I found a repeat of this on Bravo, my favorite network. I love this show! Actually I love all makeover shows or shows that have makeovers in them, always have. Extreme Makeover where the ugly ducklings become beautiful swans...even "The Swan" where they get all gussied up and then compete in a beauty pageant. The Biggest Loser I could go on and on. Something about seeing the joy in those people eyes when they see their new faces and bodies chokes me up.

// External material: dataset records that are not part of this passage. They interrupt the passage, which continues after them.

(** C6: [Fatal] runs the emission routine at the emergency level and then
    ends the process with status 1, whatever the logger holds and
    whatever the sink does; when the threshold of the logger is at most
    [EmergencyLevel] the routine hands the payload of a record labelled
    [emergency] to the sink. *)
Theorem Fatal_always_exits (w : World) l lg msg args rt :
  loggers w !! l = Some lg ->
  exists code w',
    Fatal l msg args rt w = Exited code w' /\ code <> 0 /\
    output l 2 Levels.EmergencyLevel (Sprintf msg args) rt w = Returned tt w' /\
    (level lg <= Levels.EmergencyLevel ->
       WriteLog.Level (recordOf lg 2 Levels.EmergencyLevel (Sprintf msg args) rt)
         = "emergency" /\
       exists res,
         Write (out lg)
           (payloadOf (recordOf lg 2 Levels.EmergencyLevel (Sprintf msg args) rt))
           (withFields w l lg ∅) = Returned res w').
Proof.
  intros Hl.
  destruct (output_returns w l lg 2 Levels.EmergencyLevel (Sprintf msg args) rt Hl)
    as (w' & Hout & _).
  exists 1, w'. split.
  { unfold Fatal, mbind, Go_bind. now rewrite Hout. }
  split; [lia |]. split; [exact Hout |].
  intros Hle. split; [reflexivity |].
  rewrite (output_emitted w l lg) in Hout by assumption.
  destruct (Write _ _ _) as [res w'' | |] eqn:Hw; try discriminate.
  injection Hout as ->. now exists res.
Qed.

End LoggerProperties.

(** ** [With] and the arrays behind the slices

    [With] copies the fields of its receiver into a new map and merges its
    arguments into the copy.  The copy is of the map, not of the arrays
    behind the slices it holds, and [append] writes into the array of the
    slice it is given when that has room.  The two properties below
    evaluate [Slices.With] at inputs at which this shows. *)

(** C2: the fields of a logger that [With] returned are not always
    those the merge gives.  The example of the claim holds:
    [With(Data{"k": "v1"}).With(Data{"k": "v2"})] on a new logger shows
    ["v1", "v2"] under ["k"].  But
    - a caller's slice of length 1 and capacity 2 is stored under two keys
      by a first [With]; on the logger that returns,
      [With(Data{"k": 1}, Data{"j": 2})] appends to the slice of each key,
      and both appends write the second cell of the one array: both keys
      then show ["a", 2], where the merge gives ["a", 1] and ["a", 2];
    - with the growth of gc,
      [l := New(...).With(Data{"k": 1}).With(Data{"k": 2}).With(Data{"k": 3})]
      holds under ["k"] a slice of length 3 on an array of 4 cells;
      [a := l.With(Data{"k": 4})] shows [1, 2, 3, 4], as the merge gives,
      until [b := l.With(Data{"k": 5})] writes the same cell: from then on
      [a] shows [1, 2, 3, 5]. *)
Theorem With_diverges_from_merge :
  (forall grow : nat -> nat,
   exists l1 w1 l2 w2,
     Slices.With grow 0 [ {[ "k" := Slices.AString "v1" ]} ]
       (Slices.New "svc" Levels.InfoLevel Slices.noWorld).2 = Some (l1, w1) /\
     Slices.With grow l1 [ {[ "k" := Slices.AString "v2" ]} ] w1 = Some (l2, w2) /\
     Slices.fieldsShown 1 w2 l2
       = Some {[ "k" := VSlice [VString "v1"; VString "v2"] ]}) /\
  (forall grow : nat -> nat,
   exists l1 w1 l2 w2,
     Slices.With grow 0 [ {[ "k" := Slices.ASlice 0 1; "j" := Slices.ASlice 0 1 ]} ]
       (Slices.New "svc" Levels.InfoLevel Slices.roomyWorld).2 = Some (l1, w1) /\
     Slices.With grow l1 [ {[ "k" := Slices.AInt 1 ]}; {[ "j" := Slices.AInt 2 ]} ] w1
       = Some (l2, w2) /\
     Slices.fieldsShown 1 w1 l1
       = Some {[ "k" := VSlice [VString "a"]; "j" := VSlice [VString "a"] ]} /\
     Slices.fieldsShown 1 w2 l2
       = Some {[ "k" := VSlice [VString "a"; VInt 2];
                 "j" := VSlice [VString "a"; VInt 2] ]} /\
     mergeFields {[ "k" := VSlice [VString "a"]; "j" := VSlice [VString "a"] ]}
       [ {[ "k" := VInt 1 ]}; {[ "j" := VInt 2 ]} ]
       = {[ "k" := VSlice [VString "a"; VInt 1];
            "j" := VSlice [VString "a"; VInt 2] ]}) /\
  (exists l1 w1 l2 w2 l w a wa b wb,
     Slices.With Slices.doubling 0 [ {[ "k" := Slices.AInt 1 ]} ]
       (Slices.New "svc" Levels.InfoLevel Slices.noWorld).2 = Some (l1, w1) /\
     Slices.With Slices.doubling l1 [ {[ "k" := Slices.AInt 2 ]} ] w1 = Some (l2, w2) /\
     Slices.With Slices.doubling l2 [ {[ "k" := Slices.AInt 3 ]} ] w2 = Some (l, w) /\
     Slices.With Slices.doubling l [ {[ "k" := Slices.AInt 4 ]} ] w = Some (a, wa) /\
     Slices.With Slices.doubling l [ {[ "k" := Slices.AInt 5 ]} ] wa = Some (b, wb) /\
     Slices.fieldsShown 1 w l = Some {[ "k" := VSlice [VInt 1; VInt 2; VInt 3] ]} /\
     mergeFields {[ "k" := VSlice [VInt 1; VInt 2; VInt 3] ]} [ {[ "k" := VInt 4 ]} ]
       = {[ "k" := VSlice [VInt 1; VInt 2; VInt 3; VInt 4] ]} /\
     Slices.fieldsShown 1 wa a
       = Some {[ "k" := VSlice [VInt 1; VInt 2; VInt 3; VInt 4] ]} /\
     Slices.fieldsShown 1 wb a
       = Some {[ "k" := VSlice [VInt 1; VInt 2; VInt 3; VInt 5] ]}).
Proof.
  split; [| split].
  - intros grow. do 4 eexists. split; [vm_compute; reflexivity |].
    split; vm_compute; reflexivity.
  - intros grow. do 4 eexists. split; [vm_compute; reflexivity |].
    split; [vm_compute; reflexivity |].
    repeat split; vm_compute; reflexivity.
  - do 10 eexists.
    split; [vm_compute; reflexivity |].
    split; [vm_compute; reflexivity |].
    split; [vm_compute; reflexivity |].
    split; [vm_compute; reflexivity |].
    split; [vm_compute; reflexivity |].
    repeat split; vm_compute; reflexivity.
Qed.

I will admit it's kind of a guilty pleasure because I'm pretty sure none of it is a good idea. It just reinforces the idea that a persons value is solely wrapped up in their looks. I find myself falling into that belief myself. The funny part is I only have really high physical standards for myself, ones that I am constantly reaching for and falling short. I really don't care what those around me look like...I probably wouldn't notice.
You know how people say people notice everything...shoes, hair, clothes, figure? Well I don't. Sure I would notice extremes...very fat, very thin...manolos vs keds but all the in between I just don't notice. Mark talks of gaining weight and I'm like huh? Mark is just Mark and ten pounds wouldn't change that for me. Yet I worry that my ten pounds will change it for him.
So I'm not sure that these kind of shows I love are good for us. Physical perfection is a pretty lofty goal and pretty much unattainable. I can recognize this at my ripe old age but can everyone?